>>>

Lemma sp_page_in p x m :
  sp_ok m -> 0 <= p -> sp_indices m !! Z.to_nat p = Some x -> x <> INVALID_PAGE_INDEX ->
  exists pg, sp_page (Z.to_nat x) m = (Ok pg, m) /\ is_page pg /\
    forall off n, 0 <= off -> 0 <= n -> off + n <= 4096 ->
      take (Z.to_nat n) (drop (Z.to_nat off) pg) = flat_get (p * 4096 + off) n (sp_view m).
Proof.
  intros Hm H0 Hp Hx. destruct (sp_page_content _ _ _ Hm Hp Hx) as (pg & Hpg & Hok & Hl).
  exists pg. unfold sp_page. rewrite Hpg. split_and!; [done|done|].
  intros off n Hoff Hn Hb. unfold flat_get. cbn [sp_view flat_data].
  rewrite <- (concat_lookup_page _ _ _ (sp_pages_ok m Hm) Hl) at 1.
  pose proof page_len_Z. rewrite List.skipn_firstn_comm, take_take, drop_drop.
  replace (Z.to_nat (p * 4096 + off)) with (Z.to_nat p * page_len + Z.to_nat off)%nat by lia.
  f_equal. lia.
Qed.

Lemma mark_one f p v flags :
  0 <= p -> flags !! Z.to_nat p = Some v ->
  mark_flags f p p flags = <[Z.to_nat p := f v]> flags.
Proof.
  intros. rewrite <- (mark_flags_step f p p flags v) by (done || lia).
  by rewrite mark_flags_empty by lia.
Qed.

(** Writing inside one page and marking it dirty is a write of the flat memory. *)
Lemma sp_write_page_view p x off bs m :
  sp_ok m -> 0 <= p -> sp_indices m !! Z.to_nat p = Some x -> x <> INVALID_PAGE_INDEX ->
  0 <= off -> off + Z.of_nat (length bs) <= 4096 -> bs <> [] -> Forall is_byte bs ->
  exists m', (sp_write_page (Z.to_nat x) off bs;; sp_set_flag p FLAG_DIRTY) m = (Ok tt, m') /\
    sp_ok m' /\ sp_view m' = flat_put (p * 4096 + off) bs (sp_view m).
Proof.
  intros Hm H0 Hp Hx Hoff Hb Hne Hbs. pose proof page_len_Z.
  destruct (sp_page_content _ _ _ Hm Hp Hx) as (pg & Hpg & [Hpl Hpb] & Hl).
  assert (Hlen : (0 < length bs)%nat) by (destruct bs; [done|simpl; lia]).
  assert (Hpn : p < sp_riscv_pages m) by (apply lookup_lt_Some in Hp; pose proof (so_indices _ Hm); lia).
  destruct (lookup_lt_is_Some_2 (sp_flags m) (Z.to_nat p)) as [v Hv]; [pose proof (so_flags _ Hm); lia|].
  set (pg' := take (Z.to_nat off) pg ++ bs ++ drop (Z.to_nat off + length bs) pg).
  assert (Hpg' : is_page pg').
  { split; [subst pg'; rewrite !length_app, length_take, length_drop; lia|].
    subst pg'. rewrite !Forall_app. auto using Forall_take, Forall_drop. }
  exists (sp_set_flags (<[Z.to_nat p := Z.lor v FLAG_DIRTY]> (sp_flags m))
           (sp_set_pages (<[Z.to_nat x := pg']> (sp_pages m)) m)).
  split_and!.
  - erewrite bind_Ok.
    2:{ unfold sp_write_page. erewrite bind_Ok by (unfold sp_page; by rewrite Hpg).
        rewrite slice_set_Some by lia. erewrite bind_Ok by done. done. }
    unfold sp_set_flag, sp_update_flag. simpl. rewrite (proj2 (Z.ltb_lt _ _)) by lia.
    rewrite Hv. done.
  - constructor; simpl; try apply Hm; rewrite ?length_insert; try apply Hm.
    + apply Forall_insert; [apply Hm|done].
    + apply Forall_insert; [apply Hm|]. apply lor_byte; [|split; vm_compute; congruence].
      apply (Forall_lookup_1 _ _ _ _ (so_flag_bytes _ Hm) Hv).
  - unfold sp_view, flat_put. cbn [sp_set_flags sp_set_pages sp_pages sp_indices sp_flags
      sp_memory_size sp_riscv_pages sp_load_reservation_address flat_data flat_flags
      flat_memory_size flat_riscv_pages flat_load_reservation_address]. f_equal.
    + rewrite (page_of_insert _ _ _ _ (Z.to_nat p) x); try done; try apply Hm.
      subst pg'. rewrite (concat_insert_page _ _ _ _ _ (sp_pages_ok m Hm) Hl) by lia.
      by replace (Z.to_nat (p * 4096 + off)) with (Z.to_nat p * page_len + Z.to_nat off)%nat by lia.
    + replace ((p * 4096 + off) / 4096) with p by dlia.
      replace ((p * 4096 + off + Z.of_nat (length bs) - 1) / 4096) with p by dlia.
      by rewrite (mark_one _ _ v) by done.
Qed.

(** * Accesses that may cross pages *)

(** Page addresses do not wrap. *)
Lemma page_addr_next p m :
  sp_ok m -> 0 <= p < sp_riscv_pages m ->
  wadd 64 (p * 4096) RISCV_PAGESIZE = (p + 1) * 4096 /\
  wshr 64 (p * 4096) RISCV_PAGE_SHIFTS = p.
Proof.
  intros Hm Hp. pose proof (so_size _ Hm) as [_ ?]. pose proof (so_pages _ Hm).
  split; [unfold wadd; change RISCV_PAGESIZE with 4096; rewrite wrap_small by (split; lia); lia|].
  unfold wshr. change (RISCV_PAGE_SHIFTS mod 64) with 12. rewrite Z.shiftr_div_pow2 by lia.
  change (2 ^ 12) with 4096. by apply Z.div_mul.
Qed.

Lemma flat_fill_nonempty a bs (m : FlatMemory R) : bs <> [] -> flat_fill a bs m = flat_put a bs m.
Proof. by destruct bs. Qed.

(** One iteration of the store loops on a page inside the memory. *)
Lemma sp_store_chunk p off chunk m :
  sp_ok m -> 0 <= p < sp_riscv_pages m -> 0 <= off ->
  off + Z.of_nat (length chunk) <= 4096 -> chunk <> [] -> Forall is_byte chunk ->
  exists m', sp_ok m' /\ sp_view m' = flat_fill (p * 4096 + off) chunk (sp_view m) /\
    forall A (k : ST (SparseMemory R) A),
      (index ← sp_fetch_page (p * 4096);
       sp_write_page index off chunk;;
       sp_set_flag (wshr 64 (p * 4096) RISCV_PAGE_SHIFTS) FLAG_DIRTY;; k) m = k m'.
Proof.
  intros Hm Hp Hoff Hb Hne Hbs.
  destruct (sp_fetch_page_in p m Hm Hp) as (x & m1 & E1 & Hm1 & Hv1 & Hx & Hxn).
  destruct (sp_write_page_view p x off chunk m1) as (m2 & E2 & Hm2 & Hv2); try done; [lia|].
  exists m2. rewrite Hv2, Hv1, flat_fill_nonempty by done. split_and!; [done|done|].
  intros A k. destruct (page_addr_next p m Hm Hp) as [_ Hsh]. rewrite Hsh.
  erewrite bind_Ok by exact E1.
  apply bind_inv_Ok in E2 as (u & m3 & E3 & E4). destruct u.
  erewrite bind_Ok by exact E3. by erewrite bind_Ok by exact E4.
Qed.

(** What a store loop does: it writes what is inside the memory, all of it exactly when
    the range is. *)
Definition store_result (a : Z) (bs : list Z) m (r : outcome unit * SparseMemory R) : Prop :=
  exists k, (k <= length bs)%nat /\ sp_ok r.2 /\
    sp_view r.2 = flat_fill a (take k bs) (sp_view m) /\
    (k = 0%nat \/ a + Z.of_nat k <= sp_memory_size m) /\
    ((r.1 = Ok tt /\ k = length bs) \/
     ((exists b, r.1 = Err (MemOutOfBound b Memory_)) /\
      sp_memory_size m < a + Z.of_nat (length bs) /\
      Z.of_nat k = Z.max 0 (sp_memory_size m - a))).

Lemma store_result_nil a m : sp_ok m -> store_result a [] m (Ok tt, m).
Proof. intros Hm. exists 0%nat. simpl. split_and!; auto. Qed.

<<<

- _Exercise requirements_: Above this instruction are the records; retype exactly the lines from the one containing "subst pg'. rewrite (concat_insert_page" up to and including the one containing "sp_ok m -> 0 <= p < sp_riscv_pages m -> 0".

- _Exercise result_:
      subst pg'. rewrite (concat_insert_page _ _ _ _ _ (sp_pages_ok m Hm) Hl) by lia.
      by replace (Z.to_nat (p * 4096 + off)) with (Z.to_nat p * page_len + Z.to_nat off)%nat by lia.
    + replace ((p * 4096 + off) / 4096) with p by dlia.
      replace ((p * 4096 + off + Z.of_nat (length bs) - 1) / 4096) with p by dlia.
      by rewrite (mark_one _ _ v) by done.
Qed.

(** * Accesses that may cross pages *)

(** Page addresses do not wrap. *)
Lemma page_addr_next p m :
  sp_ok m -> 0 <= p < sp_riscv_pages m ->
  wadd 64 (p * 4096) RISCV_PAGESIZE = (p + 1) * 4096 /\
  wshr 64 (p * 4096) RISCV_PAGE_SHIFTS = p.
Proof.
  intros Hm Hp. pose proof (so_size _ Hm) as [_ ?]. pose proof (so_pages _ Hm).
  split; [unfold wadd; change RISCV_PAGESIZE with 4096; rewrite wrap_small by (split; lia); lia|].
  unfold wshr. change (RISCV_PAGE_SHIFTS mod 64) with 12. rewrite Z.shiftr_div_pow2 by lia.
  change (2 ^ 12) with 4096. by apply Z.div_mul.
Qed.

Lemma flat_fill_nonempty a bs (m : FlatMemory R) : bs <> [] -> flat_fill a bs m = flat_put a bs m.
Proof. by destruct bs. Qed.

(** One iteration of the store loops on a page inside the memory. *)
Lemma sp_store_chunk p off chunk m :
  sp_ok m -> 0 <= p < sp_riscv_pages m -> 0 <= off ->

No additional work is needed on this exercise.